- **INSTRUCTIONS TO FOLLOW**:
Show all lines of the entries in which the word "right" is found.

- **DATA FOR REVIEW**:
——————————

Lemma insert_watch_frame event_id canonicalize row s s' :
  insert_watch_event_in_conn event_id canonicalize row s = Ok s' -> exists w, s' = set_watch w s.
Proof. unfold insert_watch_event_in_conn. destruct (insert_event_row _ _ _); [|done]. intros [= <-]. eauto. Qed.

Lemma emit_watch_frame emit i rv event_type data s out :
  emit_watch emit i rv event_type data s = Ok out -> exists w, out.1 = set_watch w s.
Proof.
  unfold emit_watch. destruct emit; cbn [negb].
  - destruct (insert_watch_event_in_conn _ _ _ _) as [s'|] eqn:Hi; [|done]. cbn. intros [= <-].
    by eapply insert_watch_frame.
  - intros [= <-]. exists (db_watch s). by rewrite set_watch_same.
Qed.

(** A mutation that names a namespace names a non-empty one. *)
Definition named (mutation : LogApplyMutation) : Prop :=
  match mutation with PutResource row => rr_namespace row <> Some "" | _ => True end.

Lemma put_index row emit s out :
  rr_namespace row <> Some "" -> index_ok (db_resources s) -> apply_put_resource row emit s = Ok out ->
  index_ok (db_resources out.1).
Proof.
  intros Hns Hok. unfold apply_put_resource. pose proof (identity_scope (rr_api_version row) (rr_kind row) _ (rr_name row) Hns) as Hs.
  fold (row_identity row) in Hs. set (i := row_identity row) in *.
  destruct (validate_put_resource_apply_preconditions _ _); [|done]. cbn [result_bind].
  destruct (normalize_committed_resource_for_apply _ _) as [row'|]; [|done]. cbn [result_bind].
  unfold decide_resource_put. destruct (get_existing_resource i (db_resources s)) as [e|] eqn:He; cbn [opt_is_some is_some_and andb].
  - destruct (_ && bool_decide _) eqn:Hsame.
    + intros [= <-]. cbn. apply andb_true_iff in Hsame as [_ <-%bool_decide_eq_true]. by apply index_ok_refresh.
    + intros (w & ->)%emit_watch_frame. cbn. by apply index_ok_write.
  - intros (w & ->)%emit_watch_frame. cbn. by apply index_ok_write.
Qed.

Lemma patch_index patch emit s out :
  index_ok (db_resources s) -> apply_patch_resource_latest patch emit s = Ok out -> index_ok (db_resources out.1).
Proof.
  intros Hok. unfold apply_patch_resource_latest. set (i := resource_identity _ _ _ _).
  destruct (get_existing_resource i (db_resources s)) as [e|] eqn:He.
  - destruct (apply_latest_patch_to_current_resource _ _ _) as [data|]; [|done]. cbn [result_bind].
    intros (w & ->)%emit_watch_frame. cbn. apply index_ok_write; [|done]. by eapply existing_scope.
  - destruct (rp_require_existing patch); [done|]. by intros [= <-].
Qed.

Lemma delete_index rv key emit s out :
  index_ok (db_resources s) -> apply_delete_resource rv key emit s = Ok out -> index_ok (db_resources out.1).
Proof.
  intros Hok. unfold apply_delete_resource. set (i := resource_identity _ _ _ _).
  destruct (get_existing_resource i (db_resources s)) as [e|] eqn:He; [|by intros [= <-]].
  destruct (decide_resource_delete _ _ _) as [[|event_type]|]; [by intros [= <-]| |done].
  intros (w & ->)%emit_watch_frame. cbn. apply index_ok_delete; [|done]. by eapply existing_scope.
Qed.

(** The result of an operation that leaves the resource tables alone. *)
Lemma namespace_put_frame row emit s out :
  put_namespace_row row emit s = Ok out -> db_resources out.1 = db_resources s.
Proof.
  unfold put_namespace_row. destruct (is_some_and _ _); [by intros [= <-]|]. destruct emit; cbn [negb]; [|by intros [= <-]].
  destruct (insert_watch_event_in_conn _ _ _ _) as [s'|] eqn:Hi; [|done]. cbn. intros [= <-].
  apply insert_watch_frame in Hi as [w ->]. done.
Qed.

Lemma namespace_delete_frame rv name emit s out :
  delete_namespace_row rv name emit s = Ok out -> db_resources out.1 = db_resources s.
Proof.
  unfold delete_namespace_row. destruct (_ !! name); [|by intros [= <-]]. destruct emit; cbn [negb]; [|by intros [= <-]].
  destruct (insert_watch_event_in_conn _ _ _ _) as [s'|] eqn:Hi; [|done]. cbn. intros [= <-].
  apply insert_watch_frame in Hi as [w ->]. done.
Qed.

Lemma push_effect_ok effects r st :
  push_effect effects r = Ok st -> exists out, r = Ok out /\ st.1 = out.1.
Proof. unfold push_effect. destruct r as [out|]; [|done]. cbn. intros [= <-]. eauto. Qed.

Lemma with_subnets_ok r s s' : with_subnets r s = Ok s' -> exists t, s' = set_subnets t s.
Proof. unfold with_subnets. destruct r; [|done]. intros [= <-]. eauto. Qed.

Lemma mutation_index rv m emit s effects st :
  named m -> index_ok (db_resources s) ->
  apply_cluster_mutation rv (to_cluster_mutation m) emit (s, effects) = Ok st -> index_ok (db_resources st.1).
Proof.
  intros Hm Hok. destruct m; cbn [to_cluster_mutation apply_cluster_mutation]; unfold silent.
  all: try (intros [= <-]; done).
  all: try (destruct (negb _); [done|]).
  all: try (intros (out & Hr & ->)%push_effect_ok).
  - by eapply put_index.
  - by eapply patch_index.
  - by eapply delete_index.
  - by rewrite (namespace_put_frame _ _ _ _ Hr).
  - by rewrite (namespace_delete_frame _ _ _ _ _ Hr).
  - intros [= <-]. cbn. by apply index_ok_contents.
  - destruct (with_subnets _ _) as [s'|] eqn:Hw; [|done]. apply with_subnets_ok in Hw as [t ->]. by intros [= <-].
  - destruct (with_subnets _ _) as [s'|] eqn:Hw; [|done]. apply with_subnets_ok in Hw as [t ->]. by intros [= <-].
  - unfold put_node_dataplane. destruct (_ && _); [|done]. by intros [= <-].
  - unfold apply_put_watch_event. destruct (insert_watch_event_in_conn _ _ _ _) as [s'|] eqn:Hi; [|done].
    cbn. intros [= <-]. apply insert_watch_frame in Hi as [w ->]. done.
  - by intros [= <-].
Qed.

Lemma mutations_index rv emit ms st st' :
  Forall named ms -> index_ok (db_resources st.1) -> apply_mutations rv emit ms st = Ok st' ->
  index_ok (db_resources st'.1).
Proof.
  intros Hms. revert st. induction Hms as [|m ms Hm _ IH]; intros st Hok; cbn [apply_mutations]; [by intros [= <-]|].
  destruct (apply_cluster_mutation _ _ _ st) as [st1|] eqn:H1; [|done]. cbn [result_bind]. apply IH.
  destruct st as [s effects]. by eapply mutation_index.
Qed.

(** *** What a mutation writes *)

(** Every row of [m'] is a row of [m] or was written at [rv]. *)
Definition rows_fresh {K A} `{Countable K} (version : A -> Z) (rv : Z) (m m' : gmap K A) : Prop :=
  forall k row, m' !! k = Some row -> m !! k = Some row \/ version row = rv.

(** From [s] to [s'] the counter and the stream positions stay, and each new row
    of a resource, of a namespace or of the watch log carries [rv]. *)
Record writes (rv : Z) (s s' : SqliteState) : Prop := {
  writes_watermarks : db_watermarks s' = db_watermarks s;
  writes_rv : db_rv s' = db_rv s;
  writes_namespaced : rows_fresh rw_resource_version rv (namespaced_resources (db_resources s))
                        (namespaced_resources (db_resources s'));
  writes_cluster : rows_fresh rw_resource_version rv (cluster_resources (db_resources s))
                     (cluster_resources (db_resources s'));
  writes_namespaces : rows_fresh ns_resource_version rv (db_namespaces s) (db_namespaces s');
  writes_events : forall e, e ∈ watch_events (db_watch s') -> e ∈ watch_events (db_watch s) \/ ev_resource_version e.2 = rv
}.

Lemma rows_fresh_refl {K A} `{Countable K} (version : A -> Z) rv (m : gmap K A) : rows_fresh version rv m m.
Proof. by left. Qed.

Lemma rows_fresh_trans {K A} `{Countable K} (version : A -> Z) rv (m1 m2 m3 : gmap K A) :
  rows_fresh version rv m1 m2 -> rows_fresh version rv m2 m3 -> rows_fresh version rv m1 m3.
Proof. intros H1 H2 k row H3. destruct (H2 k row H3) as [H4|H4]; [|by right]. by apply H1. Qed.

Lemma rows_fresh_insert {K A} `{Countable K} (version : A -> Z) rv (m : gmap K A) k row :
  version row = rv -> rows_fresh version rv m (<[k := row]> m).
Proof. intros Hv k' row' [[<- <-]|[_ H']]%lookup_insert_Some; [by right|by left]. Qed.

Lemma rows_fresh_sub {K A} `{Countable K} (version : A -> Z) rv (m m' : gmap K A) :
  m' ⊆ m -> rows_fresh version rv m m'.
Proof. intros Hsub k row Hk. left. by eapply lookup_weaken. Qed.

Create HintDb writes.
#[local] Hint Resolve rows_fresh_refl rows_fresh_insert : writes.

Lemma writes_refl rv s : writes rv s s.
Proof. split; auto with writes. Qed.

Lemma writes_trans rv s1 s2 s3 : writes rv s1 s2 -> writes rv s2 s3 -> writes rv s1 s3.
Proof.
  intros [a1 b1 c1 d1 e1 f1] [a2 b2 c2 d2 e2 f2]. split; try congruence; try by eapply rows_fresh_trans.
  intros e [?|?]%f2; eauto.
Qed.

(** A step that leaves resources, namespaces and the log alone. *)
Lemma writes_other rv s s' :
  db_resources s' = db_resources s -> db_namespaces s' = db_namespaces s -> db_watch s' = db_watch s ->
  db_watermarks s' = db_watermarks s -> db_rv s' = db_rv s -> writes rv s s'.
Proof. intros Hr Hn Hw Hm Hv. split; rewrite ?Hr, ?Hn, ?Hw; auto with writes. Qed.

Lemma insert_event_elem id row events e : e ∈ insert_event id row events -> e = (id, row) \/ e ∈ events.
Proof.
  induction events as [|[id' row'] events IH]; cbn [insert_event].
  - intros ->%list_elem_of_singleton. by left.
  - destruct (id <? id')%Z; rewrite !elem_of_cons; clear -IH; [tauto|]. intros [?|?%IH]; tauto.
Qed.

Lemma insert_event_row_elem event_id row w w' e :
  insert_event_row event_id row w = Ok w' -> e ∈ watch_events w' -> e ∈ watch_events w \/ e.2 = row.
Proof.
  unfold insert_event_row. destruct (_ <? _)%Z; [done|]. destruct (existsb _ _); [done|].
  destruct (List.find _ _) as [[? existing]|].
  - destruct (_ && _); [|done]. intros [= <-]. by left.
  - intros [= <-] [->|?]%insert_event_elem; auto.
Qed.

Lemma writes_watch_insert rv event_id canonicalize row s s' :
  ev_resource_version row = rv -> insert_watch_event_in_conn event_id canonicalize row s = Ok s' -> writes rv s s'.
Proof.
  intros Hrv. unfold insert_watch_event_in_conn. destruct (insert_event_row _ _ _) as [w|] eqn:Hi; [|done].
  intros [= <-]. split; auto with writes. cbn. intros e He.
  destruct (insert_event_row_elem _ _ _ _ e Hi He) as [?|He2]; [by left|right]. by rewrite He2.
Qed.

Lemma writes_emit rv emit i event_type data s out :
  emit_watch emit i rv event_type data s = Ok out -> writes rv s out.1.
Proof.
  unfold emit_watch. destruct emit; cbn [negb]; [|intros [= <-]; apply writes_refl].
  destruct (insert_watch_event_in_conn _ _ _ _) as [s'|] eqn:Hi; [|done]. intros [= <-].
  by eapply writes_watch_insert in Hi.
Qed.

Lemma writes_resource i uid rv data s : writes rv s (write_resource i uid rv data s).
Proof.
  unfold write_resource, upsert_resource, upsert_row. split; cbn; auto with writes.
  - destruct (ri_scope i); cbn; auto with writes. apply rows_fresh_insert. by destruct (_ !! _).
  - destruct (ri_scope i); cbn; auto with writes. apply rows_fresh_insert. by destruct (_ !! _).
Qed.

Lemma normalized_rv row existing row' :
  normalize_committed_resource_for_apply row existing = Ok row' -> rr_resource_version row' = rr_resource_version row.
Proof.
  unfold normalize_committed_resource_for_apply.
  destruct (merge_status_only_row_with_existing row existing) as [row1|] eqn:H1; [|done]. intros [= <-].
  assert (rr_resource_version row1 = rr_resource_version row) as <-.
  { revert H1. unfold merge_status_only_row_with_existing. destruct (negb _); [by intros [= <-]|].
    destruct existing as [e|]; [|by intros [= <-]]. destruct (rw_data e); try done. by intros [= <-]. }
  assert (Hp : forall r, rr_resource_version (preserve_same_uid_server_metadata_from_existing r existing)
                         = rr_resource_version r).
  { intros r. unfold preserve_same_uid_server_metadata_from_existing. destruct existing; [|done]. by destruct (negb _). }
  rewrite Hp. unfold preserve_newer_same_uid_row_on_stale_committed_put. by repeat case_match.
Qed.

——————————

- **ANSWER TO THIS EXERCISE**:
Proof. intros H1 H2 k row H3. destruct (H2 k row H3) as [H4|H4]; [|by right]. by apply H1. Qed.
Proof. intros Hv k' row' [[<- <-]|[_ H']]%lookup_insert_Some; [by right|by left]. Qed.
  destruct (insert_event_row_elem _ _ _ _ e Hi He) as [?|He2]; [by left|right]. by rewrite He2.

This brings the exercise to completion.